Stored dataset items:
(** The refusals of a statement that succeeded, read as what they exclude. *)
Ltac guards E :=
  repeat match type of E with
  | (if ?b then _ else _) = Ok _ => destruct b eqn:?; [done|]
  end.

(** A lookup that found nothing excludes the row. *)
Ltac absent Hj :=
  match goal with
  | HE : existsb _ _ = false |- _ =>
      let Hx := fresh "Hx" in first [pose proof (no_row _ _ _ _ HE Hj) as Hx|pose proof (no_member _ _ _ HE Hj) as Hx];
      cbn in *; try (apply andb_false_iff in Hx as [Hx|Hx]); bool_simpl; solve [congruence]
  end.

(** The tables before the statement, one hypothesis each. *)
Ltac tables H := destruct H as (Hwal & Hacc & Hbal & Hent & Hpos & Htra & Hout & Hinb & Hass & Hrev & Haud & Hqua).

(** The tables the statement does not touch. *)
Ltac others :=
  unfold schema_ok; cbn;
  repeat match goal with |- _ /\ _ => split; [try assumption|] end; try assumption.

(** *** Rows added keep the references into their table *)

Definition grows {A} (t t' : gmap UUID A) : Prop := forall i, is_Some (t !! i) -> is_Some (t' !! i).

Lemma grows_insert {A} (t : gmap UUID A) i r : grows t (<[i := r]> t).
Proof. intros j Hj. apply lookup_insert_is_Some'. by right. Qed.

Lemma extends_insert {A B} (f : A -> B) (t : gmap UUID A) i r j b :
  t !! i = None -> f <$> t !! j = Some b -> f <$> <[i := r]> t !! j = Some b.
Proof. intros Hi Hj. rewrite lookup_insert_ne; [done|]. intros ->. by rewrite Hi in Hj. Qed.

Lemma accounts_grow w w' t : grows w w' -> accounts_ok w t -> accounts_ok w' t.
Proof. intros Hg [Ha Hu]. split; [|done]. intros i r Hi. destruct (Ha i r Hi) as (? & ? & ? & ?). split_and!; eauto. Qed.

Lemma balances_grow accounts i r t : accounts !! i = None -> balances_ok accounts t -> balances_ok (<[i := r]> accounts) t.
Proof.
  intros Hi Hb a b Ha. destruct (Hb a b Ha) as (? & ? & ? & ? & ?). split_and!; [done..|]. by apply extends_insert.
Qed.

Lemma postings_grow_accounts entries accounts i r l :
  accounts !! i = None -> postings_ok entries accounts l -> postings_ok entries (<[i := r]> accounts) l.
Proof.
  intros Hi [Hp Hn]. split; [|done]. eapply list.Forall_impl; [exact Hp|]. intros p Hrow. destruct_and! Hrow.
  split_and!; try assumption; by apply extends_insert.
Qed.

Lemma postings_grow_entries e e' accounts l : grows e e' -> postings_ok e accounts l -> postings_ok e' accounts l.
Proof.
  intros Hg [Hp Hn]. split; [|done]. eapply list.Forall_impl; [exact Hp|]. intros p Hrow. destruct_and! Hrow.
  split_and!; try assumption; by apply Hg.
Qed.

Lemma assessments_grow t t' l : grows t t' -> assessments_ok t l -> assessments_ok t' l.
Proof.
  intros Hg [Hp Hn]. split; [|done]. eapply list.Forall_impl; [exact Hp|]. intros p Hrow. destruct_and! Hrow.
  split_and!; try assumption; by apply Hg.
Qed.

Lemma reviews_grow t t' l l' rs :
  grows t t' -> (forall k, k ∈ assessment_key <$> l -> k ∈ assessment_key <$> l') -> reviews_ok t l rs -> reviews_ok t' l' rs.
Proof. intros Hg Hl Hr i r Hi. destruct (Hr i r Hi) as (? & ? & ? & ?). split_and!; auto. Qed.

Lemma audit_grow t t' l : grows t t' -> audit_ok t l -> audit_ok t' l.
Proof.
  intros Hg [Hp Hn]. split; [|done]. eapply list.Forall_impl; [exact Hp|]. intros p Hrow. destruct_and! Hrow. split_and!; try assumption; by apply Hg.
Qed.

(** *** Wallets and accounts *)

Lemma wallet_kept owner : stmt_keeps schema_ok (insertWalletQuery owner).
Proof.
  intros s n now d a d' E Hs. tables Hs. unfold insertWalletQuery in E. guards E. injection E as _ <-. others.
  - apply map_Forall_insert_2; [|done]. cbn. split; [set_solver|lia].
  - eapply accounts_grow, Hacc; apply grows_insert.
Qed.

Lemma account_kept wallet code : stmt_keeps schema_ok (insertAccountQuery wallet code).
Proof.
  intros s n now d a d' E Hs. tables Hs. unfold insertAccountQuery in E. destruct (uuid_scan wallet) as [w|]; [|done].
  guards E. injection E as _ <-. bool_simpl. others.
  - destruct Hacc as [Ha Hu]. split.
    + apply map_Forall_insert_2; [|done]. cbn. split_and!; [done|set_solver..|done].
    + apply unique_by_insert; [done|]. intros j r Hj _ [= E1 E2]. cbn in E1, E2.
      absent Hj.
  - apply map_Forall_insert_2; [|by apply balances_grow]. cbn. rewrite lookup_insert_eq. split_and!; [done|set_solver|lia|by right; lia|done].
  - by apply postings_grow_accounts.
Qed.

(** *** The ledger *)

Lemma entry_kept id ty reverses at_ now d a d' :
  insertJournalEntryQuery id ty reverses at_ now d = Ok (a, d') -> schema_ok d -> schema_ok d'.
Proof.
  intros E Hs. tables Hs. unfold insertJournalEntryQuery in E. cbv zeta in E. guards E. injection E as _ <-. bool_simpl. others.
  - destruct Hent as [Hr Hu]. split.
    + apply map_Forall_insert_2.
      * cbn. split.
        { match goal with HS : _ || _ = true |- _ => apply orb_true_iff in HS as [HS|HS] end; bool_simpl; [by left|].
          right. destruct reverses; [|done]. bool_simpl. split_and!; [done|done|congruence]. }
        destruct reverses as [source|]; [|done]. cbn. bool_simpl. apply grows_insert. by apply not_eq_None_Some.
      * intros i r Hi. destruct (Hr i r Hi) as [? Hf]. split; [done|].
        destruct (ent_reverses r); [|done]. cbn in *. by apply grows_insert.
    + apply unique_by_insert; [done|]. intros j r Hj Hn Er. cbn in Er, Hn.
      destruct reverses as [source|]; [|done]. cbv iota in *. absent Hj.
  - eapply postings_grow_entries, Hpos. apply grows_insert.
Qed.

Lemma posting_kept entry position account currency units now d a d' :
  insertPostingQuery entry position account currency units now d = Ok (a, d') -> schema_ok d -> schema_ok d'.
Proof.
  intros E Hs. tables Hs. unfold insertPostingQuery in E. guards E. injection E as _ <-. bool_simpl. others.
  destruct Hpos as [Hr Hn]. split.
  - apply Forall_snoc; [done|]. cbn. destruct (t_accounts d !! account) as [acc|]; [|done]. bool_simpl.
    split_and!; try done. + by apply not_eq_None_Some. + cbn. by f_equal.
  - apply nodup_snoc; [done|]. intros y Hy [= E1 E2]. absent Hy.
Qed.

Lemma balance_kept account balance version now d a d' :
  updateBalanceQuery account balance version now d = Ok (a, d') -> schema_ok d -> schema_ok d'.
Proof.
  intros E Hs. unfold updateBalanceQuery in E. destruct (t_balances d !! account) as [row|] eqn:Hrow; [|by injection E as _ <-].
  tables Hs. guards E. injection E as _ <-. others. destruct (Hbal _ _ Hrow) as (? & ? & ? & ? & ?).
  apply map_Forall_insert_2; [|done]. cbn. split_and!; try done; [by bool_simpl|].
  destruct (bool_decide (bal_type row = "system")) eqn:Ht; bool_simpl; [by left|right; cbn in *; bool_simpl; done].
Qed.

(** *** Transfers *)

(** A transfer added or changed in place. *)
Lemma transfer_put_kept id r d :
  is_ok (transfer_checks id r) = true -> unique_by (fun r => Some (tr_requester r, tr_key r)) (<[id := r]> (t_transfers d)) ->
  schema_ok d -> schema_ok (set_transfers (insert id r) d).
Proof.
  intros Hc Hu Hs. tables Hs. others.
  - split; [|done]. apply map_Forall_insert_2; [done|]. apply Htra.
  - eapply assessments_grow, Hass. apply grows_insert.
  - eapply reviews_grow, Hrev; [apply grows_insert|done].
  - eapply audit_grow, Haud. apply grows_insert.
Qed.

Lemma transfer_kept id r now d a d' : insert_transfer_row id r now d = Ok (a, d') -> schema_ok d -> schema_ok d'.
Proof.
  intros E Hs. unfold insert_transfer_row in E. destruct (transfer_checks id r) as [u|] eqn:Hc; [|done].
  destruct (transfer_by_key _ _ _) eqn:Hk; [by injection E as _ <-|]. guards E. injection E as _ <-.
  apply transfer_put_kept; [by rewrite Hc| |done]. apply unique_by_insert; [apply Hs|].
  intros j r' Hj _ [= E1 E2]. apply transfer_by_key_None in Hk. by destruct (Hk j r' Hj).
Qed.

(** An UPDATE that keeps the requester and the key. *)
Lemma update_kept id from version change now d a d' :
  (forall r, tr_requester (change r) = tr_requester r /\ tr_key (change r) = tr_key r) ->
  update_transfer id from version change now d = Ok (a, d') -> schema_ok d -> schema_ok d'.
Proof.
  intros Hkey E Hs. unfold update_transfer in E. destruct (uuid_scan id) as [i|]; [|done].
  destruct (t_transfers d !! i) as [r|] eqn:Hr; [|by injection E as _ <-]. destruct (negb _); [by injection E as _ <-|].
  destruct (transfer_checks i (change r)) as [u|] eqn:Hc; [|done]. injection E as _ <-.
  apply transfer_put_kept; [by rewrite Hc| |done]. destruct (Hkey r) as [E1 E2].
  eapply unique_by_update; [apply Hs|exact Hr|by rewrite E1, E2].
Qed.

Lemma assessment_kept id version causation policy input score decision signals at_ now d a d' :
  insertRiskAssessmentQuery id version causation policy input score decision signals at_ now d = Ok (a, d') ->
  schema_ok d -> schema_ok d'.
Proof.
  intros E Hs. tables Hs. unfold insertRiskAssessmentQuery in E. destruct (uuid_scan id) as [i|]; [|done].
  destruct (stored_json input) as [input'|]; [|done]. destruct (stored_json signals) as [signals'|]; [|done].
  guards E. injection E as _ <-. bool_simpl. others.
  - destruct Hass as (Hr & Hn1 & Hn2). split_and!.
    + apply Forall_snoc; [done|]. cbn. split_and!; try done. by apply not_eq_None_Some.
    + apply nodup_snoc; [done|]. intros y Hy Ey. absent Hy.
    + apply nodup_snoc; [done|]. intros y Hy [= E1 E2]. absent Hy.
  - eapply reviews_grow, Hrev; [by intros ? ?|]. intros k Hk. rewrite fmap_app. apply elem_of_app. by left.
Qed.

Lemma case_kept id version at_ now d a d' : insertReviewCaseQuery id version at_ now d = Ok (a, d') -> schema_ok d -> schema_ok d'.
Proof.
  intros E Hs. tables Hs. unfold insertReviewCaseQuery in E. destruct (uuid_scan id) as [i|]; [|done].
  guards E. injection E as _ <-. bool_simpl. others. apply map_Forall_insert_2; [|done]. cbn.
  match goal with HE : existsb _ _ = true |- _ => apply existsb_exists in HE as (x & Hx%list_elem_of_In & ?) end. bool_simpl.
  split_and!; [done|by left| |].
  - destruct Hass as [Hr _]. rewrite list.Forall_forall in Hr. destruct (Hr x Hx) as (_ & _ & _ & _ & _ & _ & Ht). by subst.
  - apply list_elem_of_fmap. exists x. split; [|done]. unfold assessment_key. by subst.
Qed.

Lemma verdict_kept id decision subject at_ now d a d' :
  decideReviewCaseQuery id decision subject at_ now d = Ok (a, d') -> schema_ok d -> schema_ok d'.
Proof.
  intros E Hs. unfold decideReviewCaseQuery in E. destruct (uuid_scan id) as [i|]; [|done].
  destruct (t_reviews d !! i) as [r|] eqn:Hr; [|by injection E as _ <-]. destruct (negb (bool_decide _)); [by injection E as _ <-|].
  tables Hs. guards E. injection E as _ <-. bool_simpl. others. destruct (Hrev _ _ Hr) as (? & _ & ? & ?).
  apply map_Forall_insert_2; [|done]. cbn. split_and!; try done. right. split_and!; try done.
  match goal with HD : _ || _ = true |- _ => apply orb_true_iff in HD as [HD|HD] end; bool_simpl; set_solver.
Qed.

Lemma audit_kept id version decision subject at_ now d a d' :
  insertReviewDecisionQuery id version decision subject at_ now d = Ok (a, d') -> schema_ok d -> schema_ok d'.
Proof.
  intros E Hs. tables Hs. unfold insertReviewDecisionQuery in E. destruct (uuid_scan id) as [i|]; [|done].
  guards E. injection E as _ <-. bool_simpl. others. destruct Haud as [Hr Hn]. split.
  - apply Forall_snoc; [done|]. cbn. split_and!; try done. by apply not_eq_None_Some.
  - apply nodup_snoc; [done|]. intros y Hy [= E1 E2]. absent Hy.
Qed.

WHAT THE EXERCISE ASKS: Set down precisely the lines above between the line holding "unfold schema_ok; cbn;" and the line holding "Lemma accounts_grow w", inclusive, and nothing beyond them.

EXERCISE RESULT:
  unfold schema_ok; cbn;
  repeat match goal with |- _ /\ _ => split; [try assumption|] end; try assumption.

(** *** Rows added keep the references into their table *)

Definition grows {A} (t t' : gmap UUID A) : Prop := forall i, is_Some (t !! i) -> is_Some (t' !! i).

Lemma grows_insert {A} (t : gmap UUID A) i r : grows t (<[i := r]> t).
Proof. intros j Hj. apply lookup_insert_is_Some'. by right. Qed.

Lemma extends_insert {A B} (f : A -> B) (t : gmap UUID A) i r j b :
  t !! i = None -> f <$> t !! j = Some b -> f <$> <[i := r]> t !! j = Some b.
Proof. intros Hi Hj. rewrite lookup_insert_ne; [done|]. intros ->. by rewrite Hi in Hj. Qed.

Lemma accounts_grow w w' t : grows w w' -> accounts_ok w t -> accounts_ok w' t.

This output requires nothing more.